HEIRS OF GOD'S PROMISES

SERIES: FREEDOM FIGHTERS

By Steve Zeisler


There was a report in the news last week about a recruitment brochure published by the University of Wisconsin. In it they used a photo of some students at an athletic event. Because the photo hadn't suggested diversity, they had used Photoshop to add an African American to the picture. When they got caught falsifying diversity, they were humiliated.

The dominant cultural values of our time are inclusion, diversity, and openness. The Scriptures, of course, have a great deal to say on these subjects. In fact, you can build the best of all cases for the importance of diversity, breaking down barriers, openness, and inclusion, based on the witness of Scripture!

But there is a wrong basis for making that appeal, and the wrong basis is the one more commonly used. The problem with it is that it lacks any word from our Creator.
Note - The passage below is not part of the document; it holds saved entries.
(** * Campus device-loans product catalogue: the Cosmos DB product repository
      and the list-products HTTP function

    A shallow embedding of [src/infra/cosmos-product-repo.ts] (class
    [CosmosProductRepo]) and [src/functions/list-products-http.ts]
    (function [listProductsHttp]), together with the properties the
    specification states about them.

    The TypeScript runs on a JavaScript engine, so the embedding starts with
    the fragment of the ECMAScript semantics the two files rely on:
    primitive values and their coercions, completions (normal or abrupt),
    and the [Date] time-value arithmetic behind [toISOString] and
    [new Date(string)]. *)

From Stdlib Require Import ZArith QArith Lia Bool Ascii String List.
From stdpp Require Import base option gmap strings.

Local Open Scope string_scope.
Local Open Scope Z_scope.

(** ** ECMAScript values *)

Module JS.

(** The Number type.  The sources never compute with numbers: they copy them
    and compare them with integer literals.  A finite number is therefore
    represented by the rational it denotes (every finite double is one; the
    two zeros are identified), and a decimal literal such as [99.99] by the
    rational it spells. *)
Inductive number : Type :=
  | NaN
  | Infinity (negative : bool)
  | Finite (q : Q).

Definition of_Z (z : Z) : number := Finite (inject_Z z).
Definition of_nat (n : nat) : number := of_Z (Z.of_nat n).

(** Primitive values, as far as JSON and [undefined] reach (no Symbol, no
    BigInt). *)
Inductive primitive : Type :=
  | Undefined
  | Null
  | Bool (b : bool)
  | Num (n : number)
  | Str (s : string).
(** [P] with another decoder for the claims. *)
Definition with_claims_decoder (P : Platform)
  (decode : bytes -> result Claims) : Platform :=
  {| hash_Sum := hash_Sum P;
     hmac_Sum := hmac_Sum P;
     rsa_SignPKCS1v15 := rsa_SignPKCS1v15 P;
     rsa_SignPSS := rsa_SignPSS P;
     rsa_VerifyPKCS1v15 := rsa_VerifyPKCS1v15 P;
     rsa_VerifyPSS := rsa_VerifyPSS P;
     ecdsa_Sign := ecdsa_Sign P;
     ecdsa_Verify := ecdsa_Verify P;
     ed25519_Sign := ed25519_Sign P;
     ed25519_Verify := ed25519_Verify P;
     GoValue := GoValue P;
     json_Marshal := json_Marshal P;
     json_decode_Header := json_decode_Header P;
     json_decode_Claims := decode |}.

Definition not_configured_error : error :=
  errorString "JOSESignerVerifier not configured for signing - did you provide the correct key type?".

(** The facade [NewInsecureJOSESignerVerifier(None)] returns. *)
Definition insecure_facade : JOSESignerVerifier :=
  {| algorithm := Alg.None; signer := None; verifier := None |}.

(** The facade [NewJOSESignerVerifier(HS256, "secret")] returns. *)
Definition demo_hmac_facade : JOSESignerVerifier :=
  {| algorithm := Alg.HS256;
     signer := Some (SignerHMAC {| hmac_algorithm := Alg.HS256;
                                   hmac_key := demo_hmac_key |});
     verifier := Some (VerifierHMAC {| hmac_algorithm := Alg.HS256;
                                       hmac_key := demo_hmac_key |}) |}.

(** The token [GetRawTokenParts] makes of three encoded segments. *)
Definition parsed_token (joseHeader jwsPayload jwSignature : bytes)
  : Token :=
  {| t_Alg := []; RegisteredHeader := zero_Header;
     RegisteredClaims := zero_Claims;
     RawToken :=
       appendWithDot (appendWithDot (Base64URLEncode joseHeader)
                                    (Base64URLEncode jwsPayload))
                     (Base64URLEncode jwSignature);
     RawHeader := Base64URLEncode joseHeader;
     RawBody := Base64URLEncode jwsPayload;
     RawSignature := Base64URLEncode jwSignature;
     DecodedHeader := joseHeader;
     DecodedBody := jwsPayload;
     DecodedSignature := jwSignature;
     signatureValid := false; claimsValid := false |}.

Definition begin_value_error : error :=
  SyntaxError "invalid character looking for beginning of value".

(** ** Vocabulary of the statements about the codec *)

(** [url c] is what [Base64URLEncode] makes of a character of the standard
    alphabet, [std c] what [Base64URLDecode] makes of it again. *)
Definition url (c : byte) : byte :=
  let c := if Byte.eqb c "+"%byte then "-"%byte else c in
  if Byte.eqb c "/"%byte then "_"%byte else c.

Definition std (c : byte) : byte :=
  let c := if Byte.eqb c "-"%byte then "+"%byte else c in
  if Byte.eqb c "_"%byte then "/"%byte else c.

Definition encodeURL : bytes :=
  str "ABCDEFGHIJKLMNOPQRSTUVWXYZabcdefghijklmnopqrstuvwxyz0123456789-_".

Definition in_alphabet (c : byte) : Prop := decodeMap c <> None.

(** ** testing_util.go *)

(** [mustBase64URLDecode]: [Base64URLDecode] with the error dropped. *)
Definition mustBase64URLDecode (arg : bytes) : bytes :=
  match Base64URLDecode arg with
  | Ok data => data
  | Err _ => []
  end.

(** [getBigIntFromBase64URLString] *)
Definition getBigIntFromBase64URLString (input : bytes) : Z :=
  big_SetBytes (mustBase64URLDecode input).

(** ** Vocabulary of the further statements *)

(** The primitives of a platform agree: what the signing primitive
    returns, the verifying primitive accepts for the matching public
    key. *)
Definition rsa_primitives_agree (P : Platform) : Prop :=
  forall key h digest sig,
    (rsa_SignPKCS1v15 P key h digest = Ok sig ->
     rsa_VerifyPKCS1v15 P (rsa_Public key) h digest sig = None)
    /\ (rsa_SignPSS P key h digest = Ok sig ->
        rsa_VerifyPSS P (rsa_Public key) h digest sig = None).

Definition ecdsa_primitives_agree (P : Platform) (key : ecdsa_PrivateKey)
  : Prop :=
  forall h msg r s,
    ecdsa_Sign P key (hash_Sum P h msg) = Ok (r, s) ->
    (0 <= r < 2 ^ Z.of_nat (Curve_BitSize (ec_Curve (ec_PublicKey key))))%Z
    /\ (0 <= s < 2 ^ Z.of_nat (Curve_BitSize (ec_Curve (ec_PublicKey key))))%Z
    /\ ecdsa_Verify P (ec_PublicKey key) (hash_Sum P h msg) r s = true.

Definition ed25519_primitives_agree (P : Platform)
  (key : ed25519_PrivateKey) : Prop :=
  forall pub msg,
    ed25519_Public key = Val pub ->
    ed25519_Verify P pub msg (ed25519_Sign P key msg) = true.

Definition hmac_algs : list Algorithm := [Alg.HS256; Alg.HS384; Alg.HS512].

Definition rsa_algs : list Algorithm :=
  [Alg.RS256; Alg.RS384; Alg.RS512; Alg.PS256; Alg.PS384; Alg.PS512].

Definition ecdsa_algs : list Algorithm := [Alg.ES256; Alg.ES384; Alg.ES512].

(** The hash an HMAC algorithm goes with. *)
Definition hmac_hash (alg : Algorithm) : HashFn :=
  if bytes_eqb alg Alg.HS256 then SHA256
  else if bytes_eqb alg Alg.HS384 then SHA384
  else SHA512.

(** The curve an ECDSA algorithm goes with. *)
Definition ecdsa_curve (alg : Algorithm) : Curve :=
  if bytes_eqb alg Alg.ES256 then P256
  else if bytes_eqb alg Alg.ES384 then P384
  else P521.

(** The algorithms a key of each shape can be used with. *)
Definition key_algs (key : Key) : list Algorithm :=
  match key with
  | RSAPrivateKey _ | RSAPublicKey _ => rsa_algs
  | ECDSAPrivateKey _ | ECDSAPublicKey _ => ecdsa_algs
  | Ed25519PrivateKey _ | Ed25519PublicKey _ => [Alg.EdDSA]
  | HMACKey _ => hmac_algs
  | OtherKey => []
  end.

Definition is_nil_private_key (key : Key) : bool :=
  match key with
  | RSAPrivateKey None | ECDSAPrivateKey None | Ed25519PrivateKey None =>
      true
  | _ => false
  end.

Definition set_jti_iat (c : Claims) (jti iat : bytes) : Claims :=
  {| Issuer := Issuer c; Subject := Subject c; Audience := Audience c;
     Expiration := Expiration c; NotBefore := NotBefore c;
     IssuedAt := iat; JWTID := jti |}.

Definition set_vc_JWTID (vc : ValidationClaims) (l : list bytes)
  : ValidationClaims :=
  {| vc_JWTID := l; vc_Issuer := vc_Issuer vc; vc_Subject := vc_Subject vc;
     vc_Audience := vc_Audience vc; vc_Expiration := vc_Expiration vc;
     vc_ExpirationLeeway := vc_ExpirationLeeway vc;
     vc_NotBefore := vc_NotBefore vc;
     vc_NotBeforeLeeway := vc_NotBeforeLeeway vc |}.

(** What the statement about generating and verifying asks of the
    platform, for each shape of key. *)
Definition primitives_agree_for (P : Platform) (key : Key) : Prop :=
  match key with
  | RSAPrivateKey _ => rsa_primitives_agree P
  | ECDSAPrivateKey (Some k) => ecdsa_primitives_agree P k
  | Ed25519PrivateKey (Some k) => ed25519_primitives_agree P k
  | HMACKey _ => forall h k m, hmac_Sum P h k m <> []
  | _ => True
  end.

(** The keys whose engine refuses an empty signature by itself. *)
Definition is_hmac_or_ecdsa_key (key : Key) : bool :=
  match key with
  | HMACKey _ | ECDSAPrivateKey _ | ECDSAPublicKey _ => true
  | _ => false
  end.

(** The small platform with a decoder that also reads the JSON text
    [null], which leaves a [Claims] as it is. *)
Definition demo_null : Platform :=
  with_claims_decoder demo
    (fun data => if bytes_eqb data (str "null") then Ok zero_Claims
                 else demo_decode_Claims data).

Definition demo_criteria : ValidationClaims :=
  {| vc_JWTID := []; vc_Issuer := [str "joe"]; vc_Subject := [];
     vc_Audience := [];
     vc_Expiration := time_Unix 1300819379 0; vc_ExpirationLeeway := 0%Z;
     vc_NotBefore := time_Unix 1300819379 0; vc_NotBeforeLeeway := 0%Z |}.

(** A token whose body segment is the four characters [null], signed
    with the key of the small platform. *)
Definition demo_null_token : bytes :=
  let hc := str "eyJhbGciOiJIUzI1NiIsInR5cCI6IkpXVCJ9.null" in
  appendWithDot hc
    (Base64URLEncode (hmac_Sum demo SHA256 demo_hmac_key hc)).

(** * Properties *)

(** ** Arithmetic of the six-bit regrouping *)

Lemma lor_disjoint_add (x y k : N) :
  (x mod 2 ^ k = 0)%N -> (y < 2 ^ k)%N -> N.lor x y = (x + y)%N.
Proof.
  intros Hx Hy.
  rewrite N.add_nocarry_lxor, N.lxor_lor; trivial;
    apply N.bits_inj; intro n; rewrite N.land_spec, N.bits_0;
    destruct (N.lt_ge_cases n k) as [Hn | Hn].
  1,3: replace (N.testbit x n) with (N.testbit (x mod 2 ^ k) n)
         by (apply N.mod_pow2_bits_low; assumption);
       rewrite Hx, N.bits_0; reflexivity.
  1,2: rewrite <- (N.mod_small y (2 ^ k)) by assumption;
       rewrite N.mod_pow2_bits_high by assumption; apply andb_false_r.
Qed.

Lemma u8_bound (b : byte) : (u8 b < 256)%N.
Proof. unfold u8. pose proof (Byte.to_N_bounded b). lia. Qed.

Lemma byte_of_N_u8 (b : byte) (n : N) :
  (n mod 256 = u8 b)%N -> byte_of_N n = b.
Proof.
  intro H. unfold byte_of_N. rewrite H. unfold u8.
  now rewrite Byte.of_to_N.
Qed.

Lemma land_63 (x : N) : N.land x 63 = (x mod 64)%N.
Proof. change 63%N with (N.ones 6). now rewrite N.land_ones. Qed.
To use a philosophical term, there is no metanarrative behind it, no big story, no large truth that encompasses everything. Everybody's experience, every point of view, has the same worth as every other. Everybody has a small but equal part; therefore, everybody should be included.

The argument of Scripture is the opposite: we are all great! We all were fashioned by God's fingers and intended to be his companions eternally. Therefore we are all included in the plan of God.

Galatians 3:28 is a wonderful New-Testament call to inclusiveness: "There is neither Jew nor Greek, slave nor free, male nor female, for you are all one in Christ Jesus." The barriers that divide us in terms of race, class, wealth, gender, and everything else are done away with. Why are these things unimportant? The argument goes back to 3:26-27: "You are all sons of God through faith in Christ Jesus, for all of you who were baptized into Christ have clothed yourselves with Christ." Verse 29 continues, "If you belong to Christ, then you are Abraham's seed, and heirs according to the promise."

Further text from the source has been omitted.